The first 'grown up' books I can remember reading were my parents' Agatha Christie books. I loved these! Ms. Marple and Hercule Poirot were my heroes. They're a great place for young people to start in the genre of mystery - they're not graphic, they're not violent and they make you think as you try to work out who the killer is right along with Marple and Poirot. So they're appropriate for a younger audience. I think that's why I basically skipped over the Nancy Drew and Hardy Boys type of books - I went from Encyclopidia Brown to Agatha Christie.
If I remember correctly, And Then There Were None was my first Agatha Christie and I quickly devoured the rest. If they weren't in the house, I would scour the library for them. You've got to love those "other books" listing at the front of the paperbacks.

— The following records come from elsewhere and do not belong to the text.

(** * StoppableContainer: mount agent, pod builders and reconcilers

    A shallow embedding of the parts of the operator that its specification
    makes statements about, followed by the statements themselves.

    - [GoStrings]        the functions of Go's [strings], [strconv],
                         [unicode/utf8], [bufio], [filepath] and [os]
                         packages that the sources call, on byte strings;
    - [MountHelper]      [cmd/mount-helper/main.go], over a node made of
                         files, directory listings and a log of the system
                         calls issued;
    - [OverlayOptions]   the structure of an overlay option string;
    - [Meta], [Core]     the parts of apimachinery and core/v1 in use;
    - [Api]              [api/v1alpha1], with the pod template that wraps a
                         [PodSpec];
    - [ApiSingle]        [api/v1alpha1], with the pod template of one
                         container;
    - [Provider]         the PodSpec-based consumer pod builder;
    - [InternalProvider] the pod builders of [internal/provider], which
                         the controller calls;
    - [Controller]       the reconciler of the instance, over a cluster
                         made of the stored objects;
    - [Workload]         the reconciler of the workload object, over the
                         same cluster.

    The sources hold the API types and the consumer pod builder in two
    forms.  The builders in [internal/provider/consumer_pod.go] and
    [provider_pod.go] read [Template.Container]: they, and the controller
    that imports [internal/provider], belong with [ApiSingle].  The
    PodSpec-based builder reads [Template.Spec] and belongs with [Api].
    The controllers themselves do not look into the template.

    Go strings are byte sequences: the mount agent works on [list ascii];
    Kubernetes names, phases and reasons are [string]s.  Errors of the
    kernel and of the API server are inputs of the model ([fault],
    [apiFault]). *)

From Stdlib Require Import Ascii String List ZArith Lia Bool DecimalString Sorted.
From stdpp Require Import gmap strings list fin_maps.

Open Scope string_scope.
Open Scope list_scope.
Open Scope stdpp_scope.

(** Byte string of a literal. *)
Definition bytes (s : string) : list ascii := list_ascii_of_string s.

(** Go's [(T, error)] results: the error carries its message. *)
Inductive result (A : Type) : Type :=
| Ok (a : A)
| Err (msg : list ascii).
Arguments Ok {A} a.
Arguments Err {A} msg.

(* ================================================================== *)
(** * Go standard library functions used by the sources *)
(* ================================================================== *)

Module GoStrings.

(** [strings.HasPrefix(s, prefix)]. *)
Fixpoint HasPrefix (s prefix : list ascii) {struct prefix} : bool :=
  match prefix, s with
  | [], _ => true
  | _ :: _, [] => false
  | p :: prefix', c :: s' => Ascii.eqb c p && HasPrefix s' prefix'
  end.

(** [strings.Contains(s, substr)]: [substr] starts at some offset of [s]. *)
Fixpoint Contains (s substr : list ascii) : bool :=
  HasPrefix s substr ||
  match s with
  | [] => false
  | _ :: s' => Contains s' substr
  end.

(** The scan of [strings.Replace(s, old, new, -1)] for a non-empty [old]:
    left to right, each occurrence found is replaced and the search
    resumes after it.  [skip] counts the bytes of an occurrence that was
    already replaced and are still to be dropped. *)
Fixpoint replaceFrom (old new : list ascii) (skip : nat) (s : list ascii)
  : list ascii :=
  match s with
  | [] => []
  | c :: s' =>
      match skip with
      | S k => replaceFrom old new k s'
      | O =>
          if HasPrefix s old
          then new ++ replaceFrom old new (length old - 1) s'
          else c :: replaceFrom old new 0 s'
      end
  end.

(** [strings.ReplaceAll(s, old, new)].  For an empty [old] Go inserts
    [new] before every rune and at the end; that branch is written here
    byte-wise, which is what Go does on ASCII input.  Every call in the
    sources passes a non-empty literal as [old]. *)
Definition ReplaceAll (s old new : list ascii) : list ascii :=
  match old with
  | [] => new ++ flat_map (fun c => c :: new) s
  | _ :: _ => replaceFrom old new 0 s
  end.

(** The same on the strings of Kubernetes objects. *)
Definition ReplaceAllString (s old new : string) : string :=
  string_of_list_ascii (ReplaceAll (bytes s) (bytes old) (bytes new)).

(** [asciiSpace] of package [strings]: tab, line feed, vertical tab, form
    feed, carriage return and space. *)
Definition isSpace (c : ascii) : bool :=
  let n := nat_of_ascii c in
  (n =? 9)%nat || (n =? 10)%nat || (n =? 11)%nat || (n =? 12)%nat
  || (n =? 13)%nat || (n =? 32)%nat.

(** The fast path of [strings.Fields], taken when every byte is below
    [utf8.RuneSelf]: the maximal runs of bytes that are not [asciiSpace].
    [cur] is the field being read, in reverse. *)
Fixpoint fieldsFrom (cur s : list ascii) : list (list ascii) :=
  match s with
  | [] => match cur with [] => [] | _ :: _ => [rev cur] end
  | c :: s' =>
      if isSpace c
      then match cur with
           | [] => fieldsFrom [] s'
           | _ :: _ => rev cur :: fieldsFrom [] s'
           end
      else fieldsFrom (c :: cur) s'
  end.

(** [utf8.RuneSelf] and [utf8.RuneError]. *)
Definition RuneSelf : N := 128.
Definition RuneError : N := 65533.

Definition byteIn (lo hi : N) (c : ascii) : bool :=
  ((lo <=? N_of_ascii c) && (N_of_ascii c <=? hi))%N.

(** The low six bits of a continuation byte. *)
Definition contBits (c : ascii) : N := N.land (N_of_ascii c) 63.

(** A multi-byte sequence with first byte [b0]: [lo]-[hi] is the range
    of the second byte that the first byte allows ([acceptRanges]), the
    later bytes are continuation bytes.  Anything else, and a sequence cut
    short, is [RuneError] of width 1. *)
Definition decode2 (b0 : ascii) (rest : list ascii) (lo hi : N) : N * nat :=
  match rest with
  | b1 :: _ =>
      if byteIn lo hi b1
      then (N.lor (N.shiftl (N.land (N_of_ascii b0) 31) 6) (contBits b1), 2)
      else (RuneError, 1)
  | _ => (RuneError, 1)
  end.

Definition decode3 (b0 : ascii) (rest : list ascii) (lo hi : N) : N * nat :=
  match rest with
  | b1 :: b2 :: _ =>
      if byteIn lo hi b1 && byteIn 128 191 b2
      then (N.lor (N.shiftl (N.land (N_of_ascii b0) 15) 12)
              (N.lor (N.shiftl (contBits b1) 6) (contBits b2)), 3)
      else (RuneError, 1)
  | _ => (RuneError, 1)
  end.

Definition decode4 (b0 : ascii) (rest : list ascii) (lo hi : N) : N * nat :=
  match rest with
  | b1 :: b2 :: b3 :: _ =>
      if byteIn lo hi b1 && byteIn 128 191 b2 && byteIn 128 191 b3
      then (N.lor (N.shiftl (N.land (N_of_ascii b0) 7) 18)
              (N.lor (N.shiftl (contBits b1) 12)
                 (N.lor (N.shiftl (contBits b2) 6) (contBits b3))), 4)
      else (RuneError, 1)
  | _ => (RuneError, 1)
  end.

(** [utf8.DecodeRuneInString], which is also what [range] over a string
    does: the first rune of [s] and its width in bytes. *)
Definition DecodeRune (s : list ascii) : N * nat :=
  match s with
  | [] => (RuneError, 0)
  | b0 :: rest =>
      if (N_of_ascii b0 <? RuneSelf)%N then (N_of_ascii b0, 1)
      else if byteIn 194 223 b0 then decode2 b0 rest 128 191
      else if byteIn 224 224 b0 then decode3 b0 rest 160 191
      else if byteIn 225 236 b0 then decode3 b0 rest 128 191
      else if byteIn 237 237 b0 then decode3 b0 rest 128 159
      else if byteIn 238 239 b0 then decode3 b0 rest 128 191
      else if byteIn 240 240 b0 then decode4 b0 rest 144 191
      else if byteIn 241 243 b0 then decode4 b0 rest 128 191
      else if byteIn 244 244 b0 then decode4 b0 rest 128 143
      else (RuneError, 1)
  end.
(** A later firing never shows more remaining time. *)
Lemma tick_tick_remaining now1 now2 s :
  now1 <= now2 ->
  remainingSec (fst (tick c granted now2 (fst (tick c granted now1 s))))
  <= remainingSec (fst (tick c granted now1 s)).
Proof.
  intros Hle. unfold tick at 2 3. destruct (timerRef s) as [iv|] eqn:Ht.
  - destruct (Z.max 0 (t iv - (now1 - startTs iv) / 1000) <=? 0) eqn:Ez; cbn [fst].
    + unfold tick. cbn [timerRef fst]. lia.
    + unfold tick. cbn [timerRef]. rewrite ?Ht.
      assert ((now1 - startTs iv) / 1000 <= (now2 - startTs iv) / 1000)
        by (apply Z.div_le_mono; lia).
      destruct (Z.max 0 (t iv - (now2 - startTs iv) / 1000) <=? 0);
        cbn [fst remainingSec]; lia.
  - cbn [fst]. unfold tick. rewrite Ht. cbn [fst]. lia.
Qed.

Lemma start_tick_remaining now0 now s :
  now0 <= now ->
  remainingSec (fst (tick c granted now (fst (start c now0 s))))
  <= remainingSec (fst (start c now0 s)).
Proof.
  intros Hle. unfold start, tick. cbn [fst timerRef startTs t].
  assert (0 <= (now - now0) / 1000) by (apply Z.div_pos; lia).
  destruct (Z.max 0 (Z.max 1 (Qfloor (minutes s)) * 60 - (now - now0) / 1000) <=? 0);
    cbn [fst remainingSec]; lia.
Qed.

End Card.

(** *** The sum of elapsed and remaining *)

(** C2, as stated, fails in [Done]: the late firing stores the measured
    61 elapsed seconds next to a remaining time clamped at 0, for a
    target of 60. *)
Lemma late_finish_breaks_sum :
  status late_finish = Done /\
  targetSec late_finish = 60 /\
  elapsedSec late_finish = 61 /\
  remainingSec late_finish = 0 /\
  elapsedSec late_finish + remainingSec late_finish <> targetSec late_finish.
Proof. vm_compute. repeat split; discriminate. Qed.

(** C2, amended: in every state a card reaches, remaining is
    non-negative and the target is at least 60; while [Running],
    elapsed + remaining = target and remaining is positive; in [Done],
    remaining is 0 and elapsed is at least the target (the sum is the
    measured elapsed time, which equals the target only when the
    completing firing is not late).  Over successive firings whose clock
    readings do not go back, remaining never increases, from the start
    on, and stays 0 once reached. *)
Theorem countdown_sum_invariant (c : card) (granted : bool) (es : list event) :
  (0 <= remainingSec (fst (run c granted es (initial c))) /\
   60 <= targetSec (fst (run c granted es (initial c)))) /\
  (status (fst (run c granted es (initial c))) = Running ->
   elapsedSec (fst (run c granted es (initial c)))
     + remainingSec (fst (run c granted es (initial c)))
     = targetSec (fst (run c granted es (initial c))) /\
   0 < remainingSec (fst (run c granted es (initial c)))) /\
  (status (fst (run c granted es (initial c))) = Done ->
   remainingSec (fst (run c granted es (initial c))) = 0 /\
   targetSec (fst (run c granted es (initial c)))
     <= elapsedSec (fst (run c granted es (initial c)))) /\
  (forall now1 now2,
      now1 <= now2 ->
      remainingSec (fst (tick c granted now2
                          (fst (tick c granted now1 (fst (run c granted es (initial c)))))))
      <= remainingSec (fst (tick c granted now1 (fst (run c granted es (initial c)))))) /\
  (forall now0 now,
      now0 <= now ->
      remainingSec (fst (tick c granted now
                          (fst (start c now0 (fst (run c granted es (initial c)))))))
      <= remainingSec (fst (start c now0 (fst (run c granted es (initial c)))))) /\
  (forall now,
      status (fst (run c granted es (initial c))) = Done ->
      tick c granted now (fst (run c granted es (initial c)))
      = (fst (run c granted es (initial c)), [])).
Proof.
  pose proof (run_consistent c granted es (initial c) (initial_consistent c)) as H.
  set (s := fst (run c granted es (initial c))) in *.
  destruct H as (Hrem & Htar & Hst).
  split; [split; assumption|]. split; [|split; [|split; [|split]]].
  - intros E. rewrite E in Hst. tauto.
  - intros E. rewrite E in Hst. tauto.
  - intros now1 now2. apply tick_tick_remaining.
  - intros now0 now. apply start_tick_remaining.
  - intros now E. rewrite E in Hst. destruct Hst as (_ & _ & Ht).
    unfold tick. rewrite Ht. reflexivity.
Qed.

(** *** Reaching zero *)

Lemma early_ticks c granted (early : list Z) s ts tt :
  timerRef s = Some {| startTs := ts; t := tt |} ->
  forallb (fun n => (n - ts) / 1000 <? tt) early = true ->
  timerRef (fst (run c granted (map Tick early) s)) = Some {| startTs := ts; t := tt |} /\
  status (fst (run c granted (map Tick early) s)) = status s /\
  targetSec (fst (run c granted (map Tick early) s)) = targetSec s /\
  snd (run c granted (map Tick early) s) = [].
Proof.
  revert s. induction early as [|n early IH]; intros s Ht Hall; [auto|].
  cbn [forallb] in Hall. apply andb_true_iff in Hall as [Hn Hall].
  apply Z.ltb_lt in Hn.
  cbn [map]. rewrite run_cons. cbn [fst snd step].
  assert (tick c granted n s =
          ({| minutes := minutes s; status := status s; startedAt := startedAt s;
              targetSec := targetSec s; elapsedSec := (n - ts) / 1000;
              remainingSec := Z.max 0 (tt - (n - ts) / 1000);
              timerRef := timerRef s |}, [])) as ->.
  { unfold tick. rewrite Ht. cbn [startTs t].
    destruct (Z.max 0 (tt - (n - ts) / 1000) <=? 0) eqn:E; [|reflexivity].
    apply Z.leb_le in E. lia. }
  cbn [fst snd].
  match goal with |- context [run c granted (map Tick early) ?x] => set (s' := x) end.
  destruct (IH s' Ht Hall) as (A & B & C & D).
  rewrite A, B, C, D. auto.
Qed.
(** * go-tiled: a shallow embedding of the TMX decoder core

    The development follows the Go package [tiled]: the 32-bit [GlobalID]
    with its three orientation bits, the tile-layer payload decoder
    ([decodeLayerData]), the tile definition builder ([decodeTileDefs]),
    random access into a resolved layer ([GetTileDefAtIndex],
    [GetTileDefAtPosition]) and the two external-reference loaders
    ([Tileset.UnmarshalXML] and [Object.UnmarshalXML]) together with the
    package variable [ResourcePath] that [New] assigns.

    Conventions.
    - Go's [uint32] and [int] are integers of [Z] with the wrap-around
      written out ([uint32], [int]); [int] is the 64-bit two's complement
      integer of the usual targets.
    - A Go [string] and a [[]byte] are both a [string] of Rocq, that is a
      list of bytes.
    - A pointer [*T] is an [option T]; a slice is a [list].
    - A [float32] field is a [spec_float]; the only float operation of the
      package is the comparison with the constant [0].
    - A method that assigns through its receiver returns the receiver's
      final state next to the [error] it returns ([outcome]); a run-time
      panic (nil dereference, index out of range) is an outcome of its own.
    - What the package calls in Go's standard library and cannot be read
      off the package itself (markup decoding, file access, decompression,
      white-space trimming) is a field of the record [Lib]. *)

From Stdlib Require Import ZArith List String Ascii Bool Lia Sorted.
From Stdlib Require Import Floats.SpecFloat.
Import ListNotations.
#[local] Set Warnings "-register-all".
Open Scope Z_scope.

Do you remember the way we used to find books in a library? There were these banks of little boxes that contained index cards. They were filled alphabetically and you'd look through them for your book (so if you didn't know the actual title you were kind of screwed,) and the card would give you the Dewey decimal number of the book and then you'd go find it. Or if you were just browsing, you'd go to the mystery section, for instance, where they were all filed and look at the books themselves, titles on all the spines... I haven't been inside a library in a dog's age. You can even get your electronic books at the library online these days.
So I was a real mystery buff and then I read The Hobbit and fantasy and sci-fi overtook mystery in my reading. Not that I gave the mystery up - I still enjoyed those, but they weren't at the top of my list anymore.
Maybe I ought to investigate - I know there's a bunch of Martha Grimes and PD James books that I haven't read yet... it'd be a great place to pick up again.